Saved data entries:
---

(* ===== verification/Commands.v ===== *)
(** * Command specifications and the command table ([src/command/mod.rs])

    Flags, arity, key positions, registration and the case-insensitive
    lookup.  The type of handlers is a parameter of the table. *)
From S2P Require Import Prelude Strnum Errors.
Open Scope Z_scope.

(** ** Flags *)

Abbreviation CmdFlags := Z.
Definition WRITE : CmdFlags := Z.shiftl 1 0.
Definition READONLY : CmdFlags := Z.shiftl 1 1.
Definition DENYOOM : CmdFlags := Z.shiftl 1 2.
Definition ADMIN : CmdFlags := Z.shiftl 1 3.
Definition PUBSUB : CmdFlags := Z.shiftl 1 4.
Definition NOSCRIPT : CmdFlags := Z.shiftl 1 5.
Definition BLOCKING : CmdFlags := Z.shiftl 1 6.
Definition FAST : CmdFlags := Z.shiftl 1 7.
Definition LOADING : CmdFlags := Z.shiftl 1 8.
Definition STALE : CmdFlags := Z.shiftl 1 9.
Definition NO_MULTI : CmdFlags := Z.shiftl 1 10.
Definition MOVABLE_KEYS : CmdFlags := Z.shiftl 1 11.
Definition ALL_SHARDS : CmdFlags := Z.shiftl 1 12.
Definition NO_SHARDS : CmdFlags := Z.shiftl 1 13.

Definition has_flag (flags f : CmdFlags) : bool := bool_decide (Z.land flags f = f).

Abbreviation Args := (list bytes).

Record CommandSpec {Handler : Type} := {
  name : bytes;
  arity : Z;
  flags : CmdFlags;
  first_key : Z;
  last_key : Z;
  key_step : Z;
  handler : Handler;
  get_keys : option (Args -> list nat)
}.
Arguments CommandSpec : clear implicits.

Definition MAX_CMD_NAME : nat := 32.

Section specs.
Context {Handler : Type}.
Abbreviation spec := (CommandSpec Handler).

Definition arity_ok (s : spec) (argc : nat) : bool :=
  if decide (0 <= arity s) then bool_decide (Z.of_nat argc = arity s) else bool_decide (- arity s <= Z.of_nat argc).

Definition is_write (s : spec) : bool := has_flag (flags s) WRITE.
Definition is_readonly (s : spec) : bool := has_flag (flags s) READONLY.

(** The positions [i], [i + step], ... up to [last], inside the arguments. *)
Fixpoint key_positions_loop (fuel : nat) (i last argc step : Z) : list nat :=
  match fuel with
  | O => []
  | S fuel =>
      if decide (i <= last /\ i < argc) then
        (if decide (0 < i) then [Z.to_nat i] else []) ++ key_positions_loop fuel (i + step) last argc step
      else []
  end.

Definition key_positions (s : spec) (args : Args) : list nat :=
  if has_flag (flags s) MOVABLE_KEYS then
    match get_keys s with
    | Some f => filter (fun pos => (pos < length args)%nat) (f args)
    | None => []
    end
  else if decide (first_key s <= 0 \/ key_step s <= 0) then []
  else
    let argc := blen args in
    let last := if decide (last_key s < 0) then argc + last_key s else last_key s in
    key_positions_loop (S (length args)) (first_key s) last argc (key_step s).

(** ** The table *)

Record CommandTable := { specs : list spec; index : gmap bytes nat }.

Definition table_new : CommandTable := {| specs := []; index := ∅ |}.

Definition is_ascii_uppercase (c : byte) : bool := bool_decide (65 <= b2z c <= 90).

(** [None] where the registration panics. *)
Definition add (s : spec) (t : CommandTable) : option CommandTable :=
  if decide (length (name s) <= MAX_CMD_NAME)%nat then
    if forallb (fun b => negb (is_ascii_uppercase b)) (name s) then
      if negb (has_flag (flags s) MOVABLE_KEYS) || bool_decide (is_Some (get_keys s)) then
        if decide (first_key s <= 0 \/ 0 < key_step s) then
          match index t !! name s with
          | Some _ => None
          | None => Some {| specs := specs t ++ [s]; index := <[name s := length (specs t)]> (index t) |}
          end
        else None
      else None
    else None
  else None.

Definition lowercase_into (nm : bytes) : option bytes :=
  if decide (nm = [] \/ (MAX_CMD_NAME < length nm)%nat) then None else Some (to_ascii_lowercase <$> nm).

Definition lookup (nm : bytes) (t : CommandTable) : option spec :=
  lowered ← lowercase_into nm; i ← index t !! lowered; specs t !! i.

Fixpoint add_all (l : list spec) (t : CommandTable) : option CommandTable :=
  match l with [] => Some t | s :: l => t ← add s t; add_all l t end.
End specs.

(** ** Argument helpers *)

Definition arg_name (args : Args) : bytes := match args with b :: _ => b | [] => [] end.
Definition at_ (args : Args) (i : nat) : CmdError + bytes := match args !! i with Some b => inr b | None => inl Syntax end.
Definition i64_at (args : Args) (i : nat) : CmdError + Z :=
  match at_ args i with
  | inl e => inl e
  | inr b => match string2ll b with Some v => inr v | None => inl NotAnInteger end
  end.
Definition kw_at (args : Args) (i : nat) (kw : bytes) : bool :=
  match args !! i with Some a => eq_ignore_ascii_case a kw | None => false end.

(** ** Facts *)

Section facts.
Context {Handler : Type}.
Implicit Types (s : CommandSpec Handler) (t : @CommandTable Handler).

Lemma key_positions_loop_spec (fuel : nat) (i last argc step : Z) (p : nat) :
  0 < i -> 0 < step -> argc - i < Z.of_nat fuel ->
  p ∈ key_positions_loop fuel i last argc step <->
  exists j, 0 <= j /\ Z.of_nat p = i + j * step /\ Z.of_nat p <= last /\ Z.of_nat p < argc.
Proof.
  revert i. induction fuel as [|fuel IH]; intros i Hi Hs Hf; simpl.
  { split; [intros H; inversion H|]. intros (j & ? & ? & ? & ?). nia. }
  case_decide as Hd.
  - rewrite decide_True by done. cbn [app]. rewrite elem_of_cons, IH by lia. split.
    + intros [->|(j & ? & ? & ? & ?)]; [exists 0; lia|exists (j + 1); lia].
    + intros (j & ? & ? & ? & ?). destruct (decide (j = 0)) as [->|]; [left; lia|right; exists (j - 1); lia].
  - split; [intros H; inversion H|]. intros (j & ? & ? & ? & ?). exfalso. apply Hd. nia.
Qed.

(** The key positions derived from a spec are those [COMMAND GETKEYS]
    means: every [key_step]-th argument from [first_key] to [last_key]
    (counted from the end when negative) that the client really sent - never
    the command name, never an argument that is not there. *)
Theorem key_positions_spec s (args : Args) (p : nat) :
  has_flag (flags s) MOVABLE_KEYS = false -> 0 < first_key s -> 0 < key_step s ->
  p ∈ key_positions s args <->
  exists j, 0 <= j /\ Z.of_nat p = first_key s + j * key_step s /\
    Z.of_nat p <= (if decide (last_key s < 0) then blen args + last_key s else last_key s) /\
    (0 < p < length args)%nat.
Proof.
  intros Hm Hf Hs. unfold key_positions. rewrite Hm. rewrite decide_False by lia. cbn zeta.
  rewrite key_positions_loop_spec by (unfold blen; lia). unfold blen.
  split; intros (j & ? & ? & ? & ?); exists j; split_and!; lia || nia.
Qed.

(** Positions are always inside the arguments, movable keys included. *)
Lemma key_positions_bound s (args : Args) (p : nat) : p ∈ key_positions s args -> (p < length args)%nat.
Proof.
  unfold key_positions. destruct (has_flag _ _).
  { destruct (get_keys s); [|intros H; inversion H]. by intros [? _]%list_elem_of_filter. }
  case_decide as Hd; [intros H; inversion H|].
  rewrite key_positions_loop_spec by (unfold blen; lia). unfold blen. intros (j & ?). lia.
Qed.

(** The index finds each registered spec under its name. *)
Definition table_ok t : Prop :=
  forall n i, index t !! n = Some i <-> exists s, specs t !! i = Some s /\ name s = n.

Lemma table_new_ok : table_ok table_new.
Proof. intros n i. simpl. rewrite lookup_empty. split; [done|]. intros (s & H & _). done. Qed.

Lemma add_ok s t t' : table_ok t -> add s t = Some t' -> table_ok t' /\ specs t' = specs t ++ [s].
Proof.
  intros Hok. unfold add. repeat (case_decide || case_match); try done. intros [= <-]. split; [|done].
  intros n i. simpl. rewrite lookup_insert. case_decide as En.
  - subst n. split.
    + intros [= <-]. exists s. split; [|done]. by rewrite lookup_app_r, Nat.sub_diag by lia.
    + intros (s' & Hs' & Hn). apply lookup_app_Some in Hs' as [Hs'|[Hle Hs']].
      * assert (index t !! name s = Some i) by (apply Hok; eauto). congruence.
      * apply lookup_lt_Some in Hs' as Hlt. simpl in Hlt. f_equal. lia.
  - rewrite (Hok n i). split; intros (s' & Hs' & Hn); exists s'; (split; [|done]).
    + by apply lookup_app_Some_l.
    + apply lookup_app_Some in Hs' as [Hs'|[Hle Hs']]; [done|].
      destruct (i - length (specs t))%nat; simpl in Hs'; [congruence|done].
Qed.

Lemma add_all_ok (l : list (CommandSpec Handler)) t t' :
  table_ok t -> add_all l t = Some t' -> table_ok t' /\ specs t' = specs t ++ l.
Proof.
  revert t. induction l as [|s l IH]; intros t Hok; simpl; [intros [= <-]; by rewrite app_nil_r|].
  intros (t1 & H1 & H2)%bind_Some. destruct (add_ok s t t1 Hok H1) as [Hok1 E1].
  destruct (IH t1 Hok1 H2) as [Hok' E']. split; [done|]. by rewrite E', E1, <-app_assoc.
Qed.

Lemma lookup_iff (l : list (CommandSpec Handler)) t (nm : bytes) s :
  add_all l table_new = Some t ->
  lookup nm t = Some s <-> s ∈ l /\ nm <> [] /\ (length nm <= MAX_CMD_NAME)%nat /\ name s = to_ascii_lowercase <$> nm.
Proof.
  intros Ha. destruct (add_all_ok l table_new t table_new_ok Ha) as [Hok E]. simpl in E. unfold lookup, lowercase_into.
  case_decide as Hd; simpl; [split; [done|]; intros (_ & ? & ? & _); destruct Hd; [done|lia]|].
  split.
  - intros (i & Hi & Hs)%bind_Some. apply Hok in Hi as (s' & Hs' & Hn). rewrite Hs in Hs'. injection Hs' as <-.
    split_and!; [rewrite <-E; by eapply list_elem_of_lookup_2|tauto|lia|done].
  - intros (Hin & _ & _ & Hn). rewrite <-E in Hin. apply list_elem_of_lookup in Hin as [i Hi].
    assert (index t !! (to_ascii_lowercase <$> nm) = Some i) as -> by (apply Hok; eauto). done.
Qed.

(** Once the registration list has been accepted, a lookup finds a
    command under any capitalisation of its name and nothing else: it returns
    [s] exactly when [s] is registered and the name, lowercased, is its. *)
Theorem lookup_spec (l : list (CommandSpec Handler)) t (nm : bytes) s :
  add_all l table_new = Some t ->
  lookup nm t = Some s <-> s ∈ l /\ nm <> [] /\ (length nm <= MAX_CMD_NAME)%nat /\ name s = to_ascii_lowercase <$> nm.
Proof. apply lookup_iff. Qed.
End facts.

Definition demo_mset : CommandSpec unit :=
  {| name := bs "mset"; arity := -3; flags := Z.lor WRITE DENYOOM; first_key := 1; last_key := -1; key_step := 2;
     handler := tt; get_keys := None |}.

Lemma key_positions_spec_witness :
  3%nat ∈ key_positions demo_mset [bs "MSET"; bs "a"; bs "1"; bs "b"; bs "2"] /\
  2%nat ∉ key_positions demo_mset [bs "MSET"; bs "a"; bs "1"; bs "b"; bs "2"].
Proof.
  split.
  - apply (key_positions_spec demo_mset [bs "MSET"; bs "a"; bs "1"; bs "b"; bs "2"] 3); [reflexivity..|].
    exists 1. vm_compute. repeat split; first [discriminate|repeat constructor].
  - intros H. apply (key_positions_spec demo_mset [bs "MSET"; bs "a"; bs "1"; bs "b"; bs "2"] 2) in H;
      [|reflexivity..]. destruct H as (j & _ & H & _). cbn in H. lia.
Defined.

Lemma lookup_spec_witness :
  exists t, add_all [demo_mset] table_new = Some t /\ lookup (bs "MSet") t = Some demo_mset.
Proof.
  eexists. split; [reflexivity|].
  apply (lookup_spec [demo_mset] _ (bs "MSet") demo_mset eq_refl).
  split; [left|]. split; [discriminate|]. split; [vm_compute; repeat constructor|reflexivity].
Defined.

---

• **EXERCISE GOAL**
From the records above, print only the lines between the one holding "Definition lookup (nm" and the one holding "Fixpoint add_all (l", inclusive, exactly as they stand.

• **WORKED SOLUTION**
Definition lookup (nm : bytes) (t : CommandTable) : option spec :=
  lowered ← lowercase_into nm; i ← index t !! lowered; specs t !! i.

Fixpoint add_all (l : list spec) (t : CommandTable) : option CommandTable :=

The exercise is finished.